■ HOW TO COMPLETE THIS TASK ■
Look through the records, and whenever a line includes the word "properties", copy it.

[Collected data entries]
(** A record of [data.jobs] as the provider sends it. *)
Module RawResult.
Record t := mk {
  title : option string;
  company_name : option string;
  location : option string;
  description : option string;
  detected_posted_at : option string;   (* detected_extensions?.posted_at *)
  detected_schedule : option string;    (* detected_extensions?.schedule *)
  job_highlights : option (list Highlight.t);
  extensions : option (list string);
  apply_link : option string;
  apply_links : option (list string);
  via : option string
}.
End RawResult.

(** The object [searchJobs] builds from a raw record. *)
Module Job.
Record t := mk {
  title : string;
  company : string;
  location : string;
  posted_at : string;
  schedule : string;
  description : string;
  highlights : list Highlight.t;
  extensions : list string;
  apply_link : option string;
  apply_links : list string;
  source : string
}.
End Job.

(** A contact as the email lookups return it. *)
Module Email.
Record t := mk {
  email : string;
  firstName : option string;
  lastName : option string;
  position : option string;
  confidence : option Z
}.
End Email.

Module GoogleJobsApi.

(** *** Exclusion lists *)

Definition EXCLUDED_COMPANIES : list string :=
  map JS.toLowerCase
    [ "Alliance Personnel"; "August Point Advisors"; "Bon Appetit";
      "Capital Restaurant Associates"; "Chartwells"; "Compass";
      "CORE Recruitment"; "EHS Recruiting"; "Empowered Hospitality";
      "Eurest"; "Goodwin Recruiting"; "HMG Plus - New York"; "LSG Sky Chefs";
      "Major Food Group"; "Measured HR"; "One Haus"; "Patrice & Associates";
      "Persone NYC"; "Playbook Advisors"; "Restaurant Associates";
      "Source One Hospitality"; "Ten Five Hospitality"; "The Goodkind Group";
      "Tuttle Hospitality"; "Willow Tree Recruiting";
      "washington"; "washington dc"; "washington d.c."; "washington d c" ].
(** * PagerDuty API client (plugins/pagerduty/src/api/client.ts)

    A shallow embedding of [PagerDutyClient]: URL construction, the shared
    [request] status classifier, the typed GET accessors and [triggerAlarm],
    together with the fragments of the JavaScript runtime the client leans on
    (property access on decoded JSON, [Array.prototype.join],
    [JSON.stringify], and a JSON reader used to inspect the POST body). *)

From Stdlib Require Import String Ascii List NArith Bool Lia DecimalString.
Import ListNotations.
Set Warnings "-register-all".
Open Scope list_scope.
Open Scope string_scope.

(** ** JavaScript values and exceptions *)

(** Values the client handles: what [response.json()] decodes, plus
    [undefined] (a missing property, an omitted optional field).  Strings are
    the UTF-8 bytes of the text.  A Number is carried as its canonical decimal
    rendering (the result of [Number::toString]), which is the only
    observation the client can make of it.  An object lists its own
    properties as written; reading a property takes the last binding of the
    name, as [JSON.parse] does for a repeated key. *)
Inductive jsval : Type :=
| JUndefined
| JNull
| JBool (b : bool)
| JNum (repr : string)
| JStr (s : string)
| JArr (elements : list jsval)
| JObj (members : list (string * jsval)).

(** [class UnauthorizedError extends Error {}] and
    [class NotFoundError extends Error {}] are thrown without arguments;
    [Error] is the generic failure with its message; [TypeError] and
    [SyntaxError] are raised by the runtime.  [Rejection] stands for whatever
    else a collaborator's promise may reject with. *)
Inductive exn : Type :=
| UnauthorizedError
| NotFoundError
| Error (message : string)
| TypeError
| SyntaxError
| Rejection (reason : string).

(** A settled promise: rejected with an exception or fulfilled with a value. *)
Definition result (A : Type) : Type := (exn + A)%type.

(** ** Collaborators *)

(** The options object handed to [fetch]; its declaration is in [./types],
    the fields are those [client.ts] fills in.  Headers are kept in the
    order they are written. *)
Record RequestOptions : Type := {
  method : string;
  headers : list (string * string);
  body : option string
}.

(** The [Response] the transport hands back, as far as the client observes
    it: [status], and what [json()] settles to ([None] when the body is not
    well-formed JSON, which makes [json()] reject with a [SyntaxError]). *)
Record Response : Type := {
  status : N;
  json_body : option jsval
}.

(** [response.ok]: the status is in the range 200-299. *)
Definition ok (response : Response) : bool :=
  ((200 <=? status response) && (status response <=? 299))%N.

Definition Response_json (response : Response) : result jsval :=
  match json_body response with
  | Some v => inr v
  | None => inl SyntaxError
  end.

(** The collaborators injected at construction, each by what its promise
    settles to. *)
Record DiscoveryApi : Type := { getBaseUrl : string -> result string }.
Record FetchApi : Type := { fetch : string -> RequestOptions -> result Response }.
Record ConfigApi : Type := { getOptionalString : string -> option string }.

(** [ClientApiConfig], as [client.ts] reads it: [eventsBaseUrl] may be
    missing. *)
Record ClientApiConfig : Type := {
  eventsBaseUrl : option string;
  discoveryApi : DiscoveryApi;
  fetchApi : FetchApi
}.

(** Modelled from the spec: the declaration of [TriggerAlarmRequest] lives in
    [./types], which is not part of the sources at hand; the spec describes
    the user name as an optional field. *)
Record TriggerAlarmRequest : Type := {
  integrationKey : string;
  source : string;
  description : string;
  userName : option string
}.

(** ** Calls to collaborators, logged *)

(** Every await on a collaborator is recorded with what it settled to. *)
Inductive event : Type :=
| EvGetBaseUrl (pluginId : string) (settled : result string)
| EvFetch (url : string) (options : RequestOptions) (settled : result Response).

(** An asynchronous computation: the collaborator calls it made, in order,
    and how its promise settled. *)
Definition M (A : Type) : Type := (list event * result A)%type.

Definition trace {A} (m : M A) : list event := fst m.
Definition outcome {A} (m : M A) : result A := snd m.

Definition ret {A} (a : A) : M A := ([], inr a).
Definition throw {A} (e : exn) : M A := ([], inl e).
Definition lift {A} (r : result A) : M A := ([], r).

...

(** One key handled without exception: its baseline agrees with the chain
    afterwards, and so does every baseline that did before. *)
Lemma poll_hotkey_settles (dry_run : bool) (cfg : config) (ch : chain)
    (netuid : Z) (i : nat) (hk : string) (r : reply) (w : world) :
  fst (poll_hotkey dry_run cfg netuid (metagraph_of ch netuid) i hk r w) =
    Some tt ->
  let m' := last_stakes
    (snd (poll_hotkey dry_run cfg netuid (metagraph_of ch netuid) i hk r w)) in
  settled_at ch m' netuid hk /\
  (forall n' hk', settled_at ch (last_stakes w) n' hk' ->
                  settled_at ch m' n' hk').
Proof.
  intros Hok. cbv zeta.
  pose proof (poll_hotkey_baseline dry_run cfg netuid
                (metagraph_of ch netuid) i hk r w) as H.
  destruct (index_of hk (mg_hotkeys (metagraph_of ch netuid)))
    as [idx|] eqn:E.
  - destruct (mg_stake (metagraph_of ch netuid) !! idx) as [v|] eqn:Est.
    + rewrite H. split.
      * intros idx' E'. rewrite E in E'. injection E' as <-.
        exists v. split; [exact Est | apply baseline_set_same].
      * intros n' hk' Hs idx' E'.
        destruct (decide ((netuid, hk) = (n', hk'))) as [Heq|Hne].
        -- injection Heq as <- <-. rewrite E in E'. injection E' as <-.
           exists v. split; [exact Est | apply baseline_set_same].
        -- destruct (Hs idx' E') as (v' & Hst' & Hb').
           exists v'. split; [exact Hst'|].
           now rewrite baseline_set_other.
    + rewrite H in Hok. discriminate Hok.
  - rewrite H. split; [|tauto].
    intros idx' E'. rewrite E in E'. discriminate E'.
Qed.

--

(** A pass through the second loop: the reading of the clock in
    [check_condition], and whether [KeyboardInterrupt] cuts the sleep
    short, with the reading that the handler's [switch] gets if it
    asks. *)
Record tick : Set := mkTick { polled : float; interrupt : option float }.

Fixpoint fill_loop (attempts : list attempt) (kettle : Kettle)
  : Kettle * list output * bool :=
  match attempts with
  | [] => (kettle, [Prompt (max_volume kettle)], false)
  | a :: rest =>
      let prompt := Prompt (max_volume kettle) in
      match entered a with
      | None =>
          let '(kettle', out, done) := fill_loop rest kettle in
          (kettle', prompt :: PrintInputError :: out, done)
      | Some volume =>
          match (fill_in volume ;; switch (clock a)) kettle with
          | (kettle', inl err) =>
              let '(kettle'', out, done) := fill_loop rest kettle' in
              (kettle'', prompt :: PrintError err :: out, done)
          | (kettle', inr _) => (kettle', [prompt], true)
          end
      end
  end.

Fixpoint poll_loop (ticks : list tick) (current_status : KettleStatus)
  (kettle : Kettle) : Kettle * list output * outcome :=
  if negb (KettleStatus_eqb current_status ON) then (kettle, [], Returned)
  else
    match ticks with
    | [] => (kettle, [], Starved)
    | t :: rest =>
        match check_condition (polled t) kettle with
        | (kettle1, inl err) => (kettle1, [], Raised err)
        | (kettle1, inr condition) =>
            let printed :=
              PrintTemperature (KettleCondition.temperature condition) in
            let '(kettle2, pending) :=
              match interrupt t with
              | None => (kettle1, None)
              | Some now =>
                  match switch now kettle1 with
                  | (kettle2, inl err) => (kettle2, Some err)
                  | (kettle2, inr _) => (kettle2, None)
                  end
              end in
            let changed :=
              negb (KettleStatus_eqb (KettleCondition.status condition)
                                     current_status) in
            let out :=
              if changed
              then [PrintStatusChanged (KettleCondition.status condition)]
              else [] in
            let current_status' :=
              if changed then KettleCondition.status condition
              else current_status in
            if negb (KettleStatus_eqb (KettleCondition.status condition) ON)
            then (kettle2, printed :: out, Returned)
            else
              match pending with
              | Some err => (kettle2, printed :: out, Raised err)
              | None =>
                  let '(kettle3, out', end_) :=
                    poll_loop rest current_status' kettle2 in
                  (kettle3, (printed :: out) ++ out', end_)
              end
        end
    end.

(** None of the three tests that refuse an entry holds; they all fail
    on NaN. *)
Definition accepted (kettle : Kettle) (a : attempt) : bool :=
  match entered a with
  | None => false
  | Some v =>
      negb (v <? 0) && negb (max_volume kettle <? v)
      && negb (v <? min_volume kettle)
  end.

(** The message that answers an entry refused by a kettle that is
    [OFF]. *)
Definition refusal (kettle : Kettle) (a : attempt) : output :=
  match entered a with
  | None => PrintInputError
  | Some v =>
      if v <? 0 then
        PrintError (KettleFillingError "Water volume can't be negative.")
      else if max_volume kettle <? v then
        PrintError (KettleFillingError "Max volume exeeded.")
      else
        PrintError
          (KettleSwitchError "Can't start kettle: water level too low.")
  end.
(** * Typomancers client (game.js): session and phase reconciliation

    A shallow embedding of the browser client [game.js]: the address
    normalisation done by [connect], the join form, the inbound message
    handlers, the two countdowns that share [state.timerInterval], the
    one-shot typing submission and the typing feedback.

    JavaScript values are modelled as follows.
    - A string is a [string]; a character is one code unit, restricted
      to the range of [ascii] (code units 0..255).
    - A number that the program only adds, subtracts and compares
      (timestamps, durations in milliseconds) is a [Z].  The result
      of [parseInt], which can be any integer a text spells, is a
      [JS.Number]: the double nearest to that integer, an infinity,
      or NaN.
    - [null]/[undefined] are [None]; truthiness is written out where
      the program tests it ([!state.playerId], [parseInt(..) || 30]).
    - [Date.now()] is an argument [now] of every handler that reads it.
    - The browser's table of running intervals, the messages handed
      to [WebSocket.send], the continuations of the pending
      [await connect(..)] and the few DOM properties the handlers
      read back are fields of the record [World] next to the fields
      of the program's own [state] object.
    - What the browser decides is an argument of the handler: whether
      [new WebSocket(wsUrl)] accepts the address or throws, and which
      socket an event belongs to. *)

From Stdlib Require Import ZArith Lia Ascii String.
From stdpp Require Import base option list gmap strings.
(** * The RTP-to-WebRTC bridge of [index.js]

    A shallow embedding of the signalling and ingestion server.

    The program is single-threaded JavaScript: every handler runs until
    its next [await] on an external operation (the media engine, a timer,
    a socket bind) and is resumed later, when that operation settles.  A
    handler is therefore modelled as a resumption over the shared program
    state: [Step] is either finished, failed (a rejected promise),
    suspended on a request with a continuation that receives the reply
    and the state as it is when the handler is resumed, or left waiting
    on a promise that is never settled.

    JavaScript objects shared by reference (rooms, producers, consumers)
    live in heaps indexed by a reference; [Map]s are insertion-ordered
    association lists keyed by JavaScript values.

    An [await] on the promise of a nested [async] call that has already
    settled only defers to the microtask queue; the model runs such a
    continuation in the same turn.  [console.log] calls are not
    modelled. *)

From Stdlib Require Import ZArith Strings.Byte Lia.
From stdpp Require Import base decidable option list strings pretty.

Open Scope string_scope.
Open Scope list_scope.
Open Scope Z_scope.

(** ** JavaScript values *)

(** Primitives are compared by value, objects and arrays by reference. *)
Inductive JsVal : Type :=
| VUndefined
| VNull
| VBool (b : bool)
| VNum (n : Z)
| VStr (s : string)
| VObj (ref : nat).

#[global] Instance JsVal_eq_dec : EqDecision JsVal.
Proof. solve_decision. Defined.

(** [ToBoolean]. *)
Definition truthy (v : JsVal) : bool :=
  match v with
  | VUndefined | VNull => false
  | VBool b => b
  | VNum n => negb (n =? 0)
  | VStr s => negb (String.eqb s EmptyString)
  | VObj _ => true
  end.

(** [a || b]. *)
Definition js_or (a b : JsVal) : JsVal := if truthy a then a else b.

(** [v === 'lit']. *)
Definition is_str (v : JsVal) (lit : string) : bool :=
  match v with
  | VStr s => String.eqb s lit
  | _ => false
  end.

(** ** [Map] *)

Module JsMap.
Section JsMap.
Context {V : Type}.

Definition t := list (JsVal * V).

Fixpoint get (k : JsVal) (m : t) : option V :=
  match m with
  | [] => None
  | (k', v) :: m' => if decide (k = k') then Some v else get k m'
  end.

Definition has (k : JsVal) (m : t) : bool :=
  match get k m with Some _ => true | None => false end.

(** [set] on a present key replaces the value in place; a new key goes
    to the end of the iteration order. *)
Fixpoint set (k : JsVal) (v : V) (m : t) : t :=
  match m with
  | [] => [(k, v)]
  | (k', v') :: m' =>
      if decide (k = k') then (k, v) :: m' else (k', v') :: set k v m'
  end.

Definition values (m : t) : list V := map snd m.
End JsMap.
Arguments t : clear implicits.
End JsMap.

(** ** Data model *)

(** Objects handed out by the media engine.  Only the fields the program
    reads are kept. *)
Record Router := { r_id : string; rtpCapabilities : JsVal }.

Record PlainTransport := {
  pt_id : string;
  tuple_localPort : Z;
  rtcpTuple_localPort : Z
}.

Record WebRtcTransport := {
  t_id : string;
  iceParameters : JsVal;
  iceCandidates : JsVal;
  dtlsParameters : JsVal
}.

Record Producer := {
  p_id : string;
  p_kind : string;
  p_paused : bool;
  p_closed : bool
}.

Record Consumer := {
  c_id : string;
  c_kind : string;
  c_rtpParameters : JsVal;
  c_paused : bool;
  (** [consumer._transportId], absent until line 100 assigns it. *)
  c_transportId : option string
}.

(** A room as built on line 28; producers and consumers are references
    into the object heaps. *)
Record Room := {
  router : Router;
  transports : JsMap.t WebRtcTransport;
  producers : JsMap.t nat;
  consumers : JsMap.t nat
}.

■ RESULT OF THE TASK ■
    properties as written; reading a property takes the last binding of the
      [await connect(..)] and the few DOM properties the handlers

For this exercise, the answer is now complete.